Wu Xingwu, Xu Qiang, Chen Ge, Huang Jialyv, Zhong Yanying, Tian Lifeng, Wu Qiongfang, Chen Jia
Reproductive Medicine Center, Jiangxi Maternal and Child Health Hospital, 318 Bayi Avenue, Nanchang, 330006, China.
Jiangxi Key Laboratory of Reproductive Health, Jiangxi Maternal and Child Health Hospital, Nanchang, China.
Sci Rep. 2025 Jan 21;15(1):2656. doi: 10.1038/s41598-025-87083-8.
To explore the genetic cause of a four-generation severe intellectual disability in a Chinese family using nanopore sequencing and to provide genetic counseling and reproductive guidance for family members. Multiple genetic analyses of the proband and family members were performed, including chromosome karyotype analysis, whole exome sequencing, nanopore sequencing, PCR amplification, and Sanger sequencing. The results of G-binding karyotyping, CGG repeats for FMR1, GGC repeats for NOTCH2NCL, and trio-whole-exome sequencing were negative for the proband and his parents. Nanopore sequencing showed that the proband carried 12q24.33 microduplication (3.26 Mb) and 22q13.33 microdeletion (1.5 Mb). According to the guidelines of the American Society for Medical Genetics and Genomics (ACMG), the 22q13.33 microdeletion was classified as pathogenic, whereas the 12q24.33 microduplication was classified as a variant of uncertain significance (VUS).
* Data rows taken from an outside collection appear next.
(* ===== verification/ForkDemo.v ===== *)
(** The programs around fork: src/fork/fork_data_addr/fork_data_addr.c ([DataAddr]),
    src/fork/orphan/orphan.c ([Orphan]) and src/fork/zombie/zombie.c ([Zombie]), as
    programs of the machine of [Proc], with theorems over every schedule. *)
From S2P Require Import Prelude CMonad CLib Decimal Proc.

(** The systems of these programs have no signal handlers. *)
Definition no_functions : table := fun _ _ => Forever "".

(** ** fork_data_addr.c *)

Module DataAddr.

Section Code.
(** The text of %p for an address, and getpagesize(). *)
Context (show_ptr : loc -> string) (getpagesize : Z).

Definition FEW : nat := 16.

Definition i : loc := LVar "i".
Definition j : loc := LVar "j".

Definition pr_text (vi vj : Z) : string :=
  cat ["   i="; fmt_d vi; " j="; fmt_d vj; nl; "   &i="; show_ptr i; " &j="; show_ptr j; nl].

Definition PR : prog unit :=
  vi ← pget i; vj ← pget j; pprintf (pr_text vi vj).

(** [x++], [x--]. *)
Definition incr (l : loc) (d : Z) : prog unit := v ← pget l; pset l (to_int (v + d)).

(** memset(p + off, c, n) *)
Fixpoint memset (p c off : Z) (n : nat) : prog unit :=
  match n with
  | O => mret tt
  | S n' => pset (LHeap p off) c ≫= fun _ => memset p c (off + 1) n'
  end.

(** [for (k = 0; k < FEW; k++) printf("%c ", p[k]); printf("\n");] *)
Fixpoint show_few (p k : Z) (n : nat) : prog unit :=
  match n with
  | O => pprintf nl
  | S n' => c ← pget (LHeap p k); pprintf (cat [chr c; " "]) ≫= fun _ => show_few p (k + 1) n'
  end.

(** One of the two processes after the fork: its name, what it does to i and j, its
    letter.  The parent starts a new line before the second print. *)
Definition side (name : string) (sep : string) (di dj c p : Z) : prog unit :=
  pprintf (cat [nl; name; ": before var update: "]) ≫= fun _ =>
  PR ≫= fun _ => incr i di ≫= fun _ => incr j dj ≫= fun _ =>
  pprintf (cat [sep; name; ": after var update: "]) ≫= fun _ =>
  PR ≫= fun _ =>
  memset p c 0 (Z.to_nat getpagesize) ≫= fun _ =>
  pprintf (cat [nl; name; ": malloc ret: "; show_ptr (LHeap p 0); nl]) ≫= fun _ =>
  show_few p 0 FEW.

Definition main : prog Z :=
  pset i 5 ≫= fun _ => pset j 6 ≫= fun _ =>
  p ← pcall1 (Malloc getpagesize);
  if p =? 0 then pperror "malloc failed, aborting" ≫= fun _ => pexit 1
  else
    ret ← pcall1 Fork;
    if ret =? -1 then pperror "fork failed" ≫= fun _ => pexit 1
    else if ret =? 0 then side "Child" "" (-1) 1 99 p ≫= fun _ => pexit 0
    else side "Parent" nl 1 (-1) 112 p ≫= fun _ => pcall1 (Free p) ≫= fun _ => pexit 0.

End Code.

(** What a side prints when i is [vi] and j is [vj] at first. *)
Definition side_text (show_ptr : loc -> string) (name sep : string) (vi vj di dj c p : Z) : list pevent :=
  [EOut stdout (cat [nl; name; ": before var update: "]); EOut stdout (pr_text show_ptr vi vj);
   EOut stdout (cat [sep; name; ": after var update: "]); EOut stdout (pr_text show_ptr (vi + di) (vj + dj));
   EOut stdout (cat [nl; name; ": malloc ret: "; show_ptr (LHeap p 0); nl])] ++
  replicate FEW (EOut stdout (cat [chr c; " "])) ++ [EOut stdout nl].

(** What the processes do, once malloc has answered [p] and fork [b]: the child is
    process [b], 0 stands for a fork that failed. *)
Definition outputs (show_ptr : loc -> string) (a b p pid : Z) : list pevent :=
  if pid =? a then
    if p =? 0 then [EPerror "malloc failed, aborting"; EExit 256]
    else if b =? 0 then [EPerror "fork failed"; EExit 256]
    else side_text show_ptr "Parent" nl 5 6 1 (-1) 112 p ++ [EExit 0]
  else if negb (b =? 0) && (pid =? b) then side_text show_ptr "Child" "" 5 6 (-1) 1 99 p ++ [EExit 0]
  else [].

Fixpoint fill (m : pmem) (p c off : Z) (n : nat) : pmem :=
  match n with O => m | S n' => fill (mem_set m (LHeap p off) c) p c (off + 1) n' end.

Lemma fill_out m p c off n l : (forall x, l = LHeap p x -> x < off) -> fill m p c off n l = m l.
Proof.
  revert m off. induction n as [|n IH]; intros m off Hl; cbn; [done|].
  rewrite IH by (intros x E; specialize (Hl x E); lia). unfold mem_set.
  destruct l as [x|q x]; cbn; [done|]. destruct (Z.eqb_spec q p) as [-> | ?]; [|done]. specialize (Hl x eq_refl).
  by rewrite (proj2 (Z.eqb_neq _ _)) by lia.
Qed.

Lemma fill_in m p c off n x : off <= x < off + Z.of_nat n -> fill m p c off n (LHeap p x) = Some c.
Proof.
  revert m off. induction n as [|n IH]; intros m off Hx; cbn; [lia|].
  destruct (decide (x = off)) as [-> | ?]; [|apply IH; lia].
  rewrite fill_out by (intros y [= ->]; lia). unfold mem_set. cbn. by rewrite !Z.eqb_refl.
Qed.

Lemma transcript_memset me (f : unit -> prog unit) p c n : forall off m,
  transcript me (pbind f (memset p c off n)) m = transcript me (f tt) (fill m p c off n).
Proof. induction n as [|n IH]; intros off m; [done|]. apply IH. Qed.

Lemma transcript_show_few me (f : unit -> prog unit) p c m n : forall k,
  (forall x, k <= x < k + Z.of_nat n -> m (LHeap p x) = Some c) ->
  transcript me (pbind f (show_few p k n)) m =
  app (replicate n (EOut stdout (cat [chr c; " "])) ++ [EOut stdout nl]) <$> transcript me (f tt) m.
Proof.
  induction n as [|n IH]; intros k Hm; [done|].
  change (pbind f (show_few p k (S n))) with
    (Get (LHeap p k) (fun c => Out stdout (cat [chr c; " "]) (pbind f (show_few p (k + 1) n)))).
  cbn [transcript]. rewrite Hm by lia. rewrite IH by (intros x Hx; apply Hm; lia).
  by destruct (transcript me (f tt) m).
Qed.

Lemma transcript_side me show_ptr pgsz (f : unit -> prog unit) name sep vi vj di dj c p m :
  m i = Some vi -> m j = Some vj -> to_int (vi + di) = vi + di -> to_int (vj + dj) = vj + dj ->
  16 <= pgsz ->
  transcript me (pbind f (side show_ptr pgsz name sep di dj c p)) m =
  app (side_text show_ptr name sep vi vj di dj c p) <$>
    transcript me (f tt) (fill (mem_set (mem_set m i (vi + di)) j (vj + dj)) p c 0 (Z.to_nat pgsz)).
Proof.
  intros Hi Hj Ei Ej Hp. unfold side, PR, incr, pprintf, pget, pset, mbind, prog_bind. cbn [pbind transcript].
  rewrite Hi, Hj. cbn [pbind transcript].
  change (mem_set m i _ j) with (m j). rewrite Hj, Ei, Ej. cbn [pbind transcript].
  set (m2 := mem_set _ j _). change (m2 i) with (Some (vi + di)). cbn [pbind transcript].
  change (m2 j) with (Some (vj + dj)). cbn [pbind transcript].
  rewrite transcript_assoc, transcript_memset. cbn [pbind transcript].
  rewrite (transcript_show_few me f p c) by (intros x Hx; apply fill_in; unfold FEW in Hx; lia).
  by destruct (transcript me (f tt) _).
Qed.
The precise karyotype and location of chromosomal breakpoints in the patient and family members were determined through PCR. According to the results of Sanger sequencing, a cryptic balanced translocation was detected in the proband's father. Additionally, informative SNPs were identified near the breakpoints for preimplantation genetic testing for structure rearrangement (PGT-SR) treatment by nanopore sequencing. We identified a cryptic unbalanced translocation in a large Chinese family with Phelan-McDermid syndrome (22q13.33 deletion syndrome) by nanopore sequencing. Nanopore sequencing can be a powerful tool for the genetic diagnosis of unexplained intellectual disability and the detection of precise breakpoints of chromosomal rearrangement in PGT-SR treatment.
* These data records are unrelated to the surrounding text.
(* ===== verification/Fork2c.v ===== *)
(** src/fork/fork2c/fork2c.c: a parent with two children that sleep; it reaps and
    reports both.  The program runs on the machine of [Proc]; the theorem is about
    every schedule. *)
From S2P Require Import Prelude CMonad CLib Decimal Proc ForkDemo.

Definition status_text (stat cpid : Z) : string :=
  cat [nl; "Child "; fmt_d cpid; " just died!"; nl;
    "WIFEXITED : "; fmt_d (Z.b2z (WIFEXITED stat)); nl;
    "Exit status: "; fmt_d (WEXITSTATUS stat); nl;
    "WIFSIGNALED : "; fmt_d (Z.b2z (WIFSIGNALED stat)); nl;
    "Termination signal: "; fmt_d (WTERMSIG stat); nl;
    "WIFSTOPPED : "; fmt_d (Z.b2z (WIFSTOPPED stat)); nl;
    "Stop signal: "; fmt_d (WSTOPSIG stat); nl;
    "WCOREDUMP: "; fmt_d (Z.land stat 128); nl;
    "WIFCONTINUED: "; fmt_d (Z.b2z (WIFCONTINUED stat)); nl].

Definition displayChildStatus (stat cpid : Z) : prog unit := pprintf (status_text stat cpid).

(** The child's case of both forks. *)
Definition child (name : string) (sleep_time : Z) : prog unit :=
  me ← pcall1 Getpid;
  pprintf (cat [name; " PID "; fmt_d me; " sleeping for "; fmt_d sleep_time; "s..."; nl]) ≫= fun _ =>
  pcall1 (Sleep sleep_time) ≫= fun _ =>
  pexit 0.

Definition createChild (sleep_time : Z) : prog unit :=
  n ← pcall1 Fork;
  if n =? -1 then pperror "fork" ≫= fun _ => pexit 1
  else if n =? 0 then child "Child 2" sleep_time
  else mret tt.

Definition chkrange (num min max : Z) : Z :=
  if num <? min then -2 else if max <? num then -3 else 0.

(** [cN_slptm = atoi(argv[N])] into an unsigned short, and its check. *)
Definition sleep_arg (argv0 which arg : string) : prog Z :=
  let slptm := wrapu 16 (atoi arg) in
  if chkrange slptm 1 60 <? 0 then
    pfprintf stderr (cat [argv0; ": ensure "; which; " param ["; fmt_d slptm;
                          "] is within acceptable range [1-60]"; nl]) ≫= fun _ => pexit 1
  else mret slptm.

(** One turn of [while ((cpid = wait(&stat)) != -1)]. *)
Definition reap_iter (stat : Z) : prog (Z + unit) :=
  r ← pcall2 (Wait false);
  if fst r =? -1 then mret (inr tt)
  else displayChildStatus (snd r) (fst r) ≫= fun _ => mret (inl (snd r)).

Definition all_dead : string := cat [nl; "Parent: all children dead, exiting..."; nl].

Definition main (fuel : nat) (argv : list string) : prog Z :=
  times ← (if argc argv =? 3 then
             c1 ← sleep_arg (arg_n argv 0) "first" (arg_n argv 1);
             c2 ← sleep_arg (arg_n argv 0) "second" (arg_n argv 2);
             mret (c1, c2)
           else mret (3, 7));
  n ← pcall1 Fork;
  (if n =? -1 then pperror "fork" ≫= fun _ => pexit 1
   else if n =? 0 then child "Child 1" (fst times)
   else createChild (snd times) ≫= fun _ => ploop fuel reap_iter 0) ≫= fun _ =>
  pprintf all_dead ≫= fun _ =>
  pexit 0.

(** *** The texts *)

Definition kid_text (name : string) (b sec : Z) : list pevent :=
  [EOut stdout (cat [name; " PID "; fmt_d b; " sleeping for "; fmt_d sec; "s..."; nl]); EExit 0].

(** The children [b1] and [b2]; 0 for one that there is not. *)
Definition kids_out (c1 c2 b1 b2 pid : Z) : list pevent :=
  if negb (b1 =? 0) && (pid =? b1) then kid_text "Child 1" b1 c1
  else if negb (b2 =? 0) && (pid =? b2) then kid_text "Child 2" b2 c2
  else [].

(** The parent fetched the children [l], each with status 0, and reported each. *)
Definition reports (l : list Z) : list pevent :=
  concat (map (fun b => [EReap b 0; EOut stdout (status_text 0 b)]) l).

Definition fin : prog unit := Out stdout all_dead (Exit 0).

(** The parent in its loop. *)
Definition reaping (fuel : nat) (stat : Z) : prog unit :=
  pbind (fun r => Exit r) (pbind (fun _ : unit => pprintf all_dead ≫= fun _ => pexit 0) (ploop fuel reap_iter stat)).

Definition reaping_k (fuel : nat) (stat : Z) : Z * Z -> prog unit :=
  match reaping (S fuel) stat with Call _ k => k | _ => fun _ => Ret tt end.

Lemma reaping_S fuel stat : reaping (S fuel) stat = Call (Wait false) (reaping_k fuel stat).
Proof. done. Qed.

Lemma reaping_none fuel stat x : reaping_k fuel stat (-1, x) = fin.
Proof. done. Qed.

Lemma reaping_some fuel stat b st : b <> -1 ->
  reaping_k fuel stat (b, st) = Out stdout (status_text st b) (reaping fuel st).
Proof. intros Hb. unfold reaping_k. cbn. by rewrite (proj2 (Z.eqb_neq b (-1))). Qed.

(** *** The table *)

Definition par (a pp : Z) (code : prog unit) (blk : bool) (pend : Z) : proc :=
  Proc a pp code mem0 blk 0 pend (fun _ => act_default) None.

(** A child of the parent: alive and private, or dead after it did all it should. *)
Definition kid_ok (a : Z) (out : Z -> list pevent) (log : list (Z * pevent)) (q : proc) : Prop :=
  p_ppid q = a /\
  (dead q = false /\ private_proc out log q \/ p_zombie q = Some 0 /\ proj (p_pid q) log = out (p_pid q)).

(** The death of a child: it becomes a zombie, the parent has SIGCHLD pending. *)
Lemma kid_exit a pp code blk pend cs log q st :
  a <> 1 -> p_pid q <> a -> pp <> p_pid q -> p_ppid q = a ->
  (forall c, In c cs -> p_pid c <> a /\ p_ppid c = a) ->
  do_exit (Sys (par a pp code blk pend :: cs) log) q st =
  Sys (par a pp code blk (sigaddset pend SIGCHLD) :: put_proc (with_zombie q st) cs) (log ++ [(p_pid q, EExit st)]).
Proof.
  intros Ha Hq Hpp Eq Hcs. rewrite (child_exit (par a pp code blk pend)); [done..|]. intros c Hc. by apply Hcs.
Qed.

(** *** The invariant *)

Section Run.
Context (fuel : nat) (Hfuel : (3 <= fuel)%nat) (c1 c2 a pp : Z).
Context (Ha : 1 < a) (Hpp : 1 < pp) (Hne : pp <> a).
利用纳米孔测序技术探究一个中国家庭中四代人严重智力残疾的遗传病因,并为家庭成员提供遗传咨询和生育指导。对先证者及其家庭成员进行了多项基因分析,包括染色体核型分析、全外显子组测序、纳米孔测序、聚合酶链反应(PCR)扩增和桑格测序。先证者及其父母的G显带核型分析、FMR1基因的CGG重复序列、NOTCH2NCL基因的GGC重复序列以及三联体全外显子组测序结果均为阴性。纳米孔测序显示先证者携带12q24.33微重复(3.26 Mb)和22q13.33微缺失(1.5 Mb)。根据美国医学遗传学与基因组学学会(ACMG)的指南,22q13.33微缺失被分类为致病性变异,而12q24.33微重复被分类为意义未明的变异(VUS)。通过PCR确定了患者及其家庭成员染色体断点的精确核型和位置。根据桑格测序结果,在先证者父亲中检测到一个隐匿性平衡易位。此外,通过纳米孔测序在断点附近鉴定出信息性单核苷酸多态性(SNP),用于结构重排植入前基因检测(PGT-SR)治疗。我们通过纳米孔测序在一个患有费兰-麦克德米德综合征(22q13.33缺失综合征)的大型中国家庭中鉴定出一个隐匿性不平衡易位。纳米孔测序可以成为不明原因智力残疾基因诊断以及PGT-SR治疗中染色体重排精确断点检测的有力工具。